[Opening EXTRACTED MATERIAL section]
Lemma distinct_of_NoDup (l : list string) : NoDup l -> distinct l = l.
Proof.
  induction l as [|a l IH] using rev_ind; intros H.
  - reflexivity.
  - rewrite distinct_snoc.
    apply NoDup_remove in H. rewrite app_nil_r in H. destruct H as [Hl Ha].
    rewrite IH by assumption. unfold Js.set_add.
    destruct (existsb (String.eqb a) l) eqn:E; [| reflexivity].
    apply existsb_eqb_In in E. contradiction.
Qed.

Lemma lastWithKey_snoc (k : string) (p : list Cookie) (c : Cookie) :
  lastWithKey k (p ++ [c]) =
  if String.eqb (cookieKey c) k then Some c else lastWithKey k p.
Proof.
  induction p as [|a p IH]; simpl.
  - reflexivity.
  - rewrite IH. destruct (String.eqb (cookieKey c) k); reflexivity.
Qed.

Lemma lastWithKey_Some (k : string) (p : list Cookie) (c : Cookie) :
  lastWithKey k p = Some c -> In c p /\ cookieKey c = k.
Proof.
  induction p as [|a p IH]; simpl; [discriminate |].
  destruct (lastWithKey k p) as [later|].
  - intros [= <-]. destruct (IH eq_refl) as [H1 H2]. split; [now right | assumption].
  - destruct (String.eqb (cookieKey a) k) eqn:E; [| discriminate].
    intros [= <-]. apply String.eqb_eq in E. split; [now left | assumption].
Qed.

Lemma lastWithKey_present (k : string) (p : list Cookie) :
  In k (map cookieKey p) -> exists c, lastWithKey k p = Some c.
Proof.
  induction p as [|a p IH]; simpl; [intros [] |].
  intros [H | H].
  - destruct (lastWithKey k p) as [later|]; [now exists later |].
    exists a. subst k. now rewrite String.eqb_refl.
  - destruct (IH H) as [c Hc]. exists c. now rewrite Hc.
Qed.

Lemma entry_snoc_other (p : list Cookie) (c : Cookie) (k : string) :
  k <> cookieKey c -> entry (p ++ [c]) k = entry p k.
Proof.
  intros H. unfold entry. rewrite lastWithKey_snoc.
  destruct (String.eqb (cookieKey c) k) eqn:E; [| reflexivity].
  apply String.eqb_eq in E. congruence.
Qed.

Lemma entry_snoc_same (p : list Cookie) (c : Cookie) :
  entry (p ++ [c]) (cookieKey c) = [(cookieKey c, c)].
Proof. unfold entry. rewrite lastWithKey_snoc. now rewrite String.eqb_refl. Qed.

Lemma entries_snoc_others (p : list Cookie) (c : Cookie) (D : list string) :
  ~ In (cookieKey c) D ->
  flat_map (entry (p ++ [c])) D = flat_map (entry p) D.
Proof.
  induction D as [|a D IH]; simpl; intros H; [reflexivity |].
  rewrite entry_snoc_other, IH; [reflexivity | |]; intuition congruence.
Qed.

Lemma entries_keys (p : list Cookie) (D : list string) (k : string) :
  In k (map fst (flat_map (entry p) D)) -> In k D.
Proof.
  induction D as [|a D IH]; simpl; [tauto |].
  rewrite map_app, in_app_iff. intros [H | H]; [| right; now apply IH].
  left. unfold entry in H. destruct (lastWithKey a p); simpl in H; tauto.
Qed.

Lemma entries_overwrite (p : list Cookie) (c : Cookie) (D : list string) :
  NoDup D ->
  (forall k, In k D -> In k (map cookieKey p)) ->
  In (cookieKey c) D ->
  flat_map (entry (p ++ [c])) D =
  Js.map_set (cookieKey c) c (flat_map (entry p) D).
Proof.
  induction D as [|a D IH]; simpl; intros Hnd Hp Hin; [contradiction |].
  inversion Hnd as [|? ? Ha HD]; subst.
  destruct (lastWithKey_present a p (Hp a (or_introl eq_refl))) as [c' Hc'].
  destruct (String.eqb (cookieKey c) a) eqn:E.
  - apply String.eqb_eq in E. subst a.
    rewrite entry_snoc_same, entries_snoc_others by assumption.
    unfold entry at 2. rewrite Hc'. simpl. now rewrite String.eqb_refl.
  - assert (a <> cookieKey c) as Hne.
    { intros ->. now rewrite String.eqb_refl in E. }
    rewrite entry_snoc_other by assumption.
    unfold entry at 1 3. rewrite Hc'. simpl. rewrite E. f_equal.
    apply IH; [assumption | intros k Hk; apply Hp; now right |].
    destruct Hin as [Hin | Hin]; [congruence | assumption].
Qed.

Lemma foldIntoMapping_snoc (p : list Cookie) (c : Cookie) :
  foldIntoMapping (p ++ [c]) = Js.map_set (cookieKey c) c (foldIntoMapping p).
Proof.
  unfold foldIntoMapping.
  rewrite map_app. simpl. rewrite distinct_snoc. unfold Js.set_add.
  destruct (existsb (String.eqb (cookieKey c)) (distinct (map cookieKey p)))
    eqn:E.
  - apply existsb_eqb_In in E. apply entries_overwrite.
    + apply distinct_NoDup.
    + intros k. apply distinct_In.
    + assumption.
  - assert (~ In (cookieKey c) (distinct (map cookieKey p))) as Hn.
    { intros H. apply existsb_eqb_In in H. congruence. }
    rewrite flat_map_app. simpl. rewrite entry_snoc_same, app_nil_r.
    rewrite entries_snoc_others by assumption.
    symmetry. apply map_set_fresh. intros H. apply Hn.
    now apply entries_keys in H.
Qed.

(** The [Map] the code fills is the mapping of the specification. *)
Lemma collect_foldIntoMapping (p : list Cookie) :
  collect p [] = foldIntoMapping p.
Proof.
  induction p as [|c p IH] using rev_ind.
  - reflexivity.
  - now rewrite collect_snoc, foldIntoMapping_snoc, IH.
Qed.

Lemma foldIntoMapping_keys (p : list Cookie) :
  map cookieKey (map snd (foldIntoMapping p)) = distinct (map cookieKey p).
Proof.
  unfold foldIntoMapping.
  assert (forall D, (forall k, In k D -> In k (map cookieKey p)) ->
                    map cookieKey (map snd (flat_map (entry p) D)) = D) as H.
  { induction D as [|a D IH]; simpl; intros HD; [reflexivity |].
    destruct (lastWithKey_present a p (HD a (or_introl eq_refl))) as [c Hc].
    unfold entry at 1. rewrite Hc. simpl.
    apply lastWithKey_Some in Hc. destruct Hc as [_ ->]. f_equal.
    apply IH. intros k Hk. apply HD. now right. }
  apply H. intros k. apply distinct_In.
Qed.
[Closing EXTRACTED MATERIAL section]
(WORK TO COMPLETE)
Of the entries listed above, reproduce only the lines starting at the line containing "Lemma entries_overwrite (p" and ending at the line containing "rewrite entry_snoc_other by assumption.". Include both, exactly as they stand.

(YOUR SOLUTION)
Lemma entries_overwrite (p : list Cookie) (c : Cookie) (D : list string) :
  NoDup D ->
  (forall k, In k D -> In k (map cookieKey p)) ->
  In (cookieKey c) D ->
  flat_map (entry (p ++ [c])) D =
  Js.map_set (cookieKey c) c (flat_map (entry p) D).
Proof.
  induction D as [|a D IH]; simpl; intros Hnd Hp Hin; [contradiction |].
  inversion Hnd as [|? ? Ha HD]; subst.
  destruct (lastWithKey_present a p (Hp a (or_introl eq_refl))) as [c' Hc'].
  destruct (String.eqb (cookieKey c) a) eqn:E.
  - apply String.eqb_eq in E. subst a.
    rewrite entry_snoc_same, entries_snoc_others by assumption.
    unfold entry at 2. rewrite Hc'. simpl. now rewrite String.eqb_refl.
  - assert (a <> cookieKey c) as Hne.
    { intros ->. now rewrite String.eqb_refl in E. }
    rewrite entry_snoc_other by assumption.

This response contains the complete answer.